Mike Blankenship, Houston Managing Partner and Capital Markets Practice Co-Chair, led the General Counsel Peer Exchange during the conference. Find Mike’s insights from the discussion below.
Key Takeaways
- Board/GC Dynamics Are Evolving — Participants emphasized that the modern GC is no longer just a legal gatekeeper but a strategic partner in the boardroom. GCs are expected to play an active role in framing business risk, anticipating regulatory change, and influencing corporate strategy, especially in industries under heavy scrutiny.
- AI and Technology Are Reshaping Risk Oversight — AI adoption has moved rapidly from a “future concern” to a board-level issue. GCs reported that boards are asking how to govern AI use responsibly, balance innovation with compliance, and establish reporting structures to oversee algorithmic risk. Cybersecurity remains closely linked, with boards pressing for incident readiness plans that integrate legal, technical, and reputational considerations.
- Shareholder and Stakeholder Pressures Continue to Converge — Boards are increasingly asked to navigate competing expectations from institutional investors, proxy advisors, activists, regulators, employees, and communities. GCs described how this convergence often places them in the role of mediator, ensuring that directors balance short-term financial metrics with long-term ESG and reputational concerns.
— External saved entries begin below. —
(* ===== verification/PermissionTree.v ===== *)
(** * The tree of permissions and its bill

    The invariants of the tables of Permissions.v: the permissions of an account form
    a tree, [satisfies] decides its order, and the RAM charged to an account is the
    sum of the sizes of its rows.  Both hold from the genesis on, under every native
    action. *)

From S2P Require Import Prelude Names Chain Authority ResourceLimits Permissions.
#[local] Open Scope Z_scope.

(** ** The tree of permissions *)

(** [above d i j]: permission [i] is [j] or an ancestor of it. *)
Inductive above (d : auth_db) (i : Z) : Z -> Prop :=
| above_self : above d i i
| above_parent j p : permissions d !! j = Some p -> po_parent p <> 0 -> above d i (po_parent p) -> above d i j.

Record row_ok (d : auth_db) (i : Z) (p : permission_object) : Prop := {
  ro_owner : po_owner p <> 0;
  ro_name : po_name p <> 0;
  ro_parent : 0 <= po_parent p < i;
  ro_top : po_parent p = 0 <-> po_name p = owner_name;
  ro_up : po_parent p <> 0 -> exists q, permissions d !! po_parent p = Some q /\ po_owner q = po_owner p;
  ro_account : is_Some (accounts d !! po_owner p)
}.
- Succession Planning Remains a Critical but Underdeveloped Area — Many companies are still reactive rather than proactive in addressing CEO and C-suite succession. GCs noted that boards are seeking frameworks that go beyond compliance check-the-box exercises and instead focus on resiliency, continuity, and preparing leaders to adapt to disruption.
- The GC Peer Network is a Force Multiplier — A recurring theme was the value of peer-to-peer dialogue. GCs benefit greatly from candid exchanges about sensitive topics (activist defenses, crisis response, board dynamics) that are rarely discussed openly. Participants left with actionable insights and a stronger network to lean on in future moments of pressure.